Top to bottom, every record is to be copied word for word.

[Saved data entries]

--------------------------------------------------

Lemma set_rate_limit_keeps `{!NginxConfLaws} :
  keeps ngx_http_auth_webauthn_conf_set_rate_limit NGX_CONF_TAKE12.
Proof.
  intros args c w Hn Hc Hg. unfold ngx_http_auth_webauthn_conf_set_rate_limit.
  first_arg. intros value _. destruct (_ && _) eqn:Hoff.
  { split; [done|]. intros _. split; [by apply set_plain_num_wf|done]. }
  destruct (ngx_atoi value) as [max|] eqn:Hmax; [|done]. apply atoi_law in Hmax.
  destruct (max <=? 0); [done|].
  assert (conf_wf (set_num O_rate_limit_max max c)) as Hc' by by apply set_plain_num_wf.
  destruct (length args =? 3)%nat eqn:H3; [|by split].
  apply Nat.eqb_eq in H3. apply arg_held; [lia|]. intros text _.
  destruct (ngx_parse_time text) as [window|] eqn:Hw; [|done]. apply parse_time_law in Hw.
  destruct (Z.leb_spec window 0); [done|]. split; [done|]. intros _.
  split; [|done]. apply set_plain_num_wf; [done| |done]. split; cbn; lia.
Qed.

Lemma set_handler_keeps `{!NginxConfLaws} :
  keeps ngx_http_auth_webauthn_conf_set_challenge_handler NGX_CONF_FLAG /\
  keeps ngx_http_auth_webauthn_conf_set_verify_handler NGX_CONF_FLAG.
Proof.
  split; intros args c w Hn Hc Hg;
    unfold ngx_http_auth_webauthn_conf_set_challenge_handler,
      ngx_http_auth_webauthn_conf_set_verify_handler;
    first_arg; intros value _; destruct (ngx_conf_set_flag_slot _ _) as [rv flag] eqn:E;
    (destruct rv; [|done|done]); apply set_flag_law in E;
    destruct (negb _); (try (apply wp_bind, wp_held_call; [done|]; intros [] _));
    (split; [done|]); intros _; (split; [|done]); apply set_plain_num_wf; try done;
    (destruct E as [-> | ->]; split; cbn; lia).
Qed.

--------------------------------------------------

■ Task response
Lemma set_rate_limit_keeps `{!NginxConfLaws} :
  keeps ngx_http_auth_webauthn_conf_set_rate_limit NGX_CONF_TAKE12.
Proof.
  intros args c w Hn Hc Hg. unfold ngx_http_auth_webauthn_conf_set_rate_limit.
  first_arg. intros value _. destruct (_ && _) eqn:Hoff.
  { split; [done|]. intros _. split; [by apply set_plain_num_wf|done]. }
  destruct (ngx_atoi value) as [max|] eqn:Hmax; [|done]. apply atoi_law in Hmax.
  destruct (max <=? 0); [done|].
  assert (conf_wf (set_num O_rate_limit_max max c)) as Hc' by by apply set_plain_num_wf.
  destruct (length args =? 3)%nat eqn:H3; [|by split].
  apply Nat.eqb_eq in H3. apply arg_held; [lia|]. intros text _.
  destruct (ngx_parse_time text) as [window|] eqn:Hw; [|done]. apply parse_time_law in Hw.
  destruct (Z.leb_spec window 0); [done|]. split; [done|]. intros _.
  split; [|done]. apply set_plain_num_wf; [done| |done]. split; cbn; lia.
Qed.

Lemma set_handler_keeps `{!NginxConfLaws} :
  keeps ngx_http_auth_webauthn_conf_set_challenge_handler NGX_CONF_FLAG /\
  keeps ngx_http_auth_webauthn_conf_set_verify_handler NGX_CONF_FLAG.
Proof.
  split; intros args c w Hn Hc Hg;
    unfold ngx_http_auth_webauthn_conf_set_challenge_handler,
      ngx_http_auth_webauthn_conf_set_verify_handler;
    first_arg; intros value _; destruct (ngx_conf_set_flag_slot _ _) as [rv flag] eqn:E;
    (destruct rv; [|done|done]); apply set_flag_law in E;
    destruct (negb _); (try (apply wp_bind, wp_held_call; [done|]; intros [] _));
    (split; [done|]); intros _; (split; [|done]); apply set_plain_num_wf; try done;
    (destruct E as [-> | ->]; split; cbn; lia).
Qed.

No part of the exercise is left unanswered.